Pesquisas quantitativas geralmente envolvem comparações entre segmentos de mercado ou subgrupos de um mercado-alvo. Como a pesquisa quantitativa é orientada por números, determinar um tamanho de amostra confortável pode ser bastante fácil - para cada grupo ou segmento importante em um estudo, um pesquisador esperaria pesquisar 100 participantes. Esse número é uma recomendação e não absoluta. Um pesquisador de mercado considerará uma série de variáveis ​​relevantes para determinar o tamanho de uma amostra na pesquisa de pesquisas.

Ao realizar pesquisa de mercado de pesquisa, o objetivo é inferir da amostra o que provavelmente será verdadeiro para o universo-alvo. Uma amostra fornece dados que podem ser observados ou conhecidos. A partir desses dados observados ou conhecidos, um pesquisador pode estimar o grau em que um valor ou parâmetro desconhecido pode ser encontrado em uma população-alvo.

A pesquisa de inquéritos quantitativos baseia-se na noção de uma curva normal , simétrica, que representa, na mente do pesquisador, o universo-alvo - a população sobre a qual o pesquisador deve estimar em vez de realmente conhecer os parâmetros. Uma amostra representativa permite que um pesquisador calcule - a partir dos dados da amostra - um intervalo estimado de valores que provavelmente incluirão o valor ou parâmetro desconhecido que seja de interesse. Esse intervalo estimado de valores representa uma área na curva normal e é geralmente expresso como um decimal ou uma porcentagem.
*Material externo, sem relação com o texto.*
(* ===== verification/Bits.v ===== *)
(** Dense bit sets in 64-bit words: the loop that takes the set bits of a word
    from the lowest up, and vectors of words as sets of positions.

    The loop visits exactly the set bits in ascending order ([set_bits_filter]),
    so code that runs it is a filter over positions. *)

From S2P Require Import Prelude.

(** * The bits of a word *)

Fixpoint pos_trailing_zeros (p : positive) : nat :=
  match p with xO q => S (pos_trailing_zeros q) | _ => O end.

(** [u64::trailing_zeros]. *)
Definition trailing_zeros (w : Z) : nat := match w with Zpos p => pos_trailing_zeros p | _ => 64%nat end.

(** [while w != 0 { bit = w.trailing_zeros(); w &= w - 1; .. }]: the bits in the
    order of the loop. *)
Fixpoint drain_bits (fuel : nat) (w : Z) : list nat :=
  match fuel with
  | O => []
  | S fuel => if w =? 0 then [] else trailing_zeros w :: drain_bits fuel (Z.land w (w - 1))
  end.

(** A word has at most 64 of them. *)
Definition set_bits (w : Z) : list nat := drain_bits 64 w.

Definition has_bit (w : Z) (n : nat) : bool := Z.testbit w (Z.of_nat n).

(** [1u64 << n]. *)
Definition bit (n : nat) : Z := Z.shiftl 1 (Z.of_nat n).

Lemma land_pred_odd w : 0 <= w -> Z.land (2 * w + 1) (2 * w + 1 - 1) = 2 * w.
Proof.
  intros Hw. replace (2 * w + 1 - 1) with (2 * w) by lia. apply Z.bits_inj'. intros n Hn.
  rewrite Z.land_spec. destruct (Z.eq_dec n 0) as [->|].
  - rewrite Z.testbit_odd_0, Z.testbit_even_0. done.
  - replace n with (Z.succ (n - 1)) by lia. rewrite Z.testbit_odd_succ, Z.testbit_even_succ by lia.
    by rewrite andb_diag.
Qed.

Lemma land_pred_even w : 0 < w -> Z.land (2 * w) (2 * w - 1) = 2 * Z.land w (w - 1).
Proof.
  intros Hw. replace (2 * w - 1) with (2 * (w - 1) + 1) by lia. apply Z.bits_inj'. intros n Hn.
  rewrite Z.land_spec. destruct (Z.eq_dec n 0) as [->|].
  - by rewrite !Z.testbit_even_0.
  - replace n with (Z.succ (n - 1)) by lia.
    by rewrite Z.testbit_odd_succ, !Z.testbit_even_succ, Z.land_spec by lia.
Qed.

Lemma trailing_zeros_even w : 0 < w -> trailing_zeros (2 * w) = S (trailing_zeros w).
Proof. by destruct w. Qed.

Lemma trailing_zeros_odd w : 0 <= w -> trailing_zeros (2 * w + 1) = O.
Proof. by destruct w. Qed.

Lemma drain_even fuel w : 0 <= w -> drain_bits fuel (2 * w) = map S (drain_bits fuel w).
Proof.
  revert w. induction fuel as [|fuel IH]; intros w Hw; cbn [drain_bits]; [done|].
  destruct (Z.eqb_spec w 0) as [->|Hne]; [done|]. rewrite (proj2 (Z.eqb_neq (2 * w) 0)) by lia.
  rewrite trailing_zeros_even, land_pred_even by lia. cbn [map]. f_equal. apply IH. apply Z.land_nonneg. lia.
Qed.

Lemma filter_seq_S (p : nat -> bool) n :
  List.filter p (seq 0 (S n)) = (if p O then [O] else []) ++ map S (List.filter (fun i => p (S i)) (seq 0 n)).
Proof.
  cbn [seq List.filter]. rewrite <- seq_shift.
  assert (E : List.filter p (map S (seq 0 n)) = map S (List.filter (fun i => p (S i)) (seq 0 n))).
  { generalize (seq 0 n). induction l as [|x l IH]; cbn; [done|]. destruct (p (S x)); cbn; by rewrite IH. }
  rewrite E. by destruct (p O).
Qed.

Lemma drain_bits_filter n fuel w :
  (n <= fuel)%nat -> 0 <= w < 2 ^ Z.of_nat n -> drain_bits fuel w = List.filter (has_bit w) (seq 0 n).
Proof.
  revert fuel w. induction n as [|n IH]; intros fuel w Hf Hw.
  { assert (w = 0) as -> by (cbn in Hw; lia). by destruct fuel. }
  rewrite Nat2Z.inj_succ, Z.pow_succ_r in Hw by lia. rewrite filter_seq_S.
  assert (Hh : forall i, has_bit w (S i) = has_bit (w / 2) i).
  { intros i. unfold has_bit. rewrite <- Z.div2_div, Z.div2_spec, Z.shiftr_spec by lia. f_equal. lia. }
  rewrite (filter_ext _ _ Hh). destruct (Z.Even_or_Odd w) as [[v ->]|[v ->]].
  - assert (Hd : 2 * v / 2 = v) by (rewrite Z.mul_comm; apply Z.div_mul; lia). rewrite Hd in *.
    unfold has_bit at 1. change (Z.of_nat 0) with 0. rewrite Z.testbit_even_0. rewrite drain_even by lia. cbn [app]. f_equal. apply IH; lia.
  - assert (Hd : (2 * v + 1) / 2 = v) by (symmetry; apply Z.div_unique with 1; lia). rewrite Hd in *.
    unfold has_bit at 1. change (Z.of_nat 0) with 0. rewrite Z.testbit_odd_0. destruct fuel as [|fuel]; [lia|].
    cbn [drain_bits]. rewrite (proj2 (Z.eqb_neq (2 * v + 1) 0)) by lia. rewrite trailing_zeros_odd, land_pred_odd by lia.
    rewrite drain_even by lia. cbn [app]. do 2 f_equal. apply IH; lia.
Qed.

Definition word (w : Z) : Prop := 0 <= w < 18446744073709551616.

Lemma set_bits_filter w : word w -> set_bits w = List.filter (has_bit w) (seq 0 64).
Proof. intros Hw. by apply drain_bits_filter. Qed.

(** * Vectors of words *)

(** Membership of a position; words past the end are empty. *)
Definition bit_at (l : list Z) (i : nat) : bool := has_bit (default 0 (l !! (i / 64)%nat)) (i mod 64)%nat.

(** [posting.resize(word + 1, 0)] where the word is missing. *)
Definition grow (l : list Z) (word : nat) : list Z := if Nat.leb (length l) word then resize (S word) 0 l else l.

Definition set_at (l : list Z) (i : nat) : list Z := alter (fun w => Z.lor w (bit (i mod 64)%nat)) (i / 64)%nat l.
Definition clear_at (l : list Z) (i : nat) : list Z := alter (fun w => Z.land w (Z.lnot (bit (i mod 64)%nat))) (i / 64)%nat l.

Definition words (l : list Z) : Prop := Forall word l.

Lemma has_bit_bit n m : has_bit (bit n) m = bool_decide (n = m).
Proof.
  unfold has_bit, bit. rewrite Z.shiftl_1_l. case_bool_decide as E; [subst; apply Z.pow2_bits_true; lia|].
  apply Z.pow2_bits_false. lia.
Qed.

Lemma has_bit_lor w n m : has_bit (Z.lor w (bit n)) m = has_bit w m || bool_decide (n = m).
Proof. rewrite <- has_bit_bit. apply Z.lor_spec. Qed.

Lemma has_bit_clear w n m : has_bit (Z.land w (Z.lnot (bit n))) m = has_bit w m && negb (bool_decide (n = m)).
Proof. rewrite <- has_bit_bit. unfold has_bit. by rewrite Z.land_spec, Z.lnot_spec by lia. Qed.

Lemma has_bit_0 n : has_bit 0 n = false.
Proof. apply Z.testbit_0_l. Qed.

Lemma pos_split i j : (i / 64 = j / 64 -> i mod 64 = j mod 64 -> i = j)%nat.
Proof. intros H1 H2. rewrite (Nat.div_mod_eq i 64), (Nat.div_mod_eq j 64). lia. Qed.

Lemma bit_at_grow l w i : bit_at (grow l w) i = bit_at l i.
Proof.
  unfold bit_at, grow. destruct (Nat.leb_spec (length l) w) as [H|]; [|done]. f_equal.
  destruct (decide (i / 64 < length l)%nat) as [Hi|Hi].
  - rewrite lookup_resize by lia. done.
  - rewrite (lookup_ge_None_2 l) by lia. destruct (decide (i / 64 < S w)%nat).
    + by rewrite lookup_resize_new by lia.
    + by rewrite lookup_resize_old by lia.
Qed.

Lemma length_grow l w : length (grow l w) = Nat.max (length l) (S w).
Proof.
  unfold grow. destruct (Nat.leb_spec (length l) w); [rewrite length_resize|]; lia.
Qed.

Lemma bit_at_set l i j : (i / 64 < length l)%nat -> bit_at (set_at l i) j = bit_at l j || bool_decide (i = j).
Proof.
  intros Hi. unfold bit_at, set_at. destruct (decide (i / 64 = j / 64)%nat) as [E|E].
  - rewrite <- E, list_lookup_alter_eq. destruct (lookup_lt_is_Some_2 l (i / 64)%nat Hi) as [w ->]. cbn [fmap option_fmap option_map default from_option id]. rewrite has_bit_lor.
    f_equal. apply bool_decide_ext. split; [intros; by apply pos_split | by intros ->].
  - rewrite list_lookup_alter_ne by done. rewrite (bool_decide_eq_false_2 (i = j)) by (by intros ->). by rewrite orb_false_r.
Qed.

Lemma bit_at_clear l i j : bit_at (clear_at l i) j = bit_at l j && negb (bool_decide (i = j)).
Proof.
  unfold bit_at, clear_at. destruct (decide (i / 64 = j / 64)%nat) as [E|E].
  - rewrite <- E, list_lookup_alter_eq. destruct (l !! (i / 64)%nat) as [w|]; cbn; [|by rewrite !has_bit_0]. rewrite has_bit_clear.
    do 2 f_equal. apply bool_decide_ext. split; [intros; by apply pos_split | by intros ->].
  - rewrite list_lookup_alter_ne by done. rewrite (bool_decide_eq_false_2 (i = j)) by (by intros ->). by rewrite andb_true_r.
Qed.

Lemma word_bits w : 0 <= w -> word w <-> forall n, 64 <= n -> Z.testbit w n = false.
Proof.
  intros Hw. unfold word. change 18446744073709551616 with (2 ^ 64). split.
  - intros [_ H] n Hn. rewrite <- (Z.mod_small w (2 ^ 64)) by lia. by apply Z.mod_pow2_bits_high.
  - intros H. split; [done|]. destruct (decide (w = 0)) as [->|]; [lia|]. apply Z.log2_lt_pow2; [lia|].
    destruct (Z.lt_ge_cases (Z.log2 w) 64) as [|Hge]; [done|]. specialize (H _ Hge). by rewrite Z.bit_log2 in H by lia.
Qed.

Lemma word_lor x y : word x -> word y -> word (Z.lor x y).
Proof.
  intros Hx Hy. assert (0 <= x /\ 0 <= y) as [? ?] by (unfold word in *; lia).
  apply word_bits; [by apply Z.lor_nonneg|]. intros n Hn.
  rewrite Z.lor_spec, (proj1 (word_bits x ltac:(lia)) Hx n Hn), (proj1 (word_bits y ltac:(lia)) Hy n Hn). done.
Qed.

Lemma word_land x y : word x -> word (Z.land x y).
Proof.
  intros Hx. assert (0 <= x) by (unfold word in *; lia).
  apply word_bits; [apply Z.land_nonneg; by left|]. intros n Hn.
  by rewrite Z.land_spec, (proj1 (word_bits x ltac:(lia)) Hx n Hn).
Qed.

Lemma word_bit n : (n < 64)%nat -> word (bit n).
Proof.
  intros Hn. unfold word, bit. rewrite Z.shiftl_1_l. split; [lia|]. change 18446744073709551616 with (2 ^ 64).
  apply Z.pow_lt_mono_r; lia.
Qed.

Lemma mod_64 i : (i mod 64 < 64)%nat.
Proof. apply Nat.mod_upper_bound. lia. Qed.

Lemma words_grow l w : words l -> words (grow l w).
Proof. intros Hl. unfold grow. case_match; [|done]. by apply Forall_resize. Qed.

Lemma words_set l i : words l -> words (set_at l i).
Proof.
  intros Hl. unfold words, set_at. apply Forall_alter; [done|]. intros w _ Hw. apply word_lor; [done | apply word_bit, mod_64].
Qed.

Lemma words_clear l i : words l -> words (clear_at l i).
Proof. intros Hl. unfold words, clear_at. apply Forall_alter; [done|]. intros w _ Hw. by apply word_land. Qed.

Lemma words_lookup l i : words l -> word (default 0 (l !! i)).
Proof. intros Hl. destruct (l !! i) as [w|] eqn:E; cbn; [by eapply Forall_lookup_1 in E | done]. Qed.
A curva normal e probabilidade

Uma curva normal e simétrica é uma expressão visual de probabilidade. Vejamos uma simples heurística: uma atividade em um centro de ciências permite que um grande número de bolas caia entre duas folhas de acrílico, uma de cada vez. Cada bola cai pela mesma abertura no topo da tela e, em seguida, cai entre qualquer um dos divisores verticais e paralelos que separam as pilhas de bolas quando elas param. Depois de várias horas, as bolas formaram a forma de uma curva normal. A curva muda um pouco quando cada bola recém-introduzida atinge a massa de bolas que chegou primeiro. Mas no geral, a curva simétrica é evidente e ocorreu naturalmente, independentemente de qualquer ação por parte dos observadores ou funcionários do Centro de Ciências. A forma curva que as bolas formam reflete a probabilidade de que a maioria das bolas caia no centro e fique lá. Menos bolas farão isso nas extremidades da curva - algumas inevitavelmente, mas são poucas em número.

Essa curva normal é semelhante ao conceito de uma amostra. Cada vez que a tela é esvaziada e as bolas novamente podem cair na caixa de Galton, a configuração das pilhas de bolas será apenas um pouco diferente. Mas com o tempo, a forma da curva não mudará muito e o padrão será verdadeiro.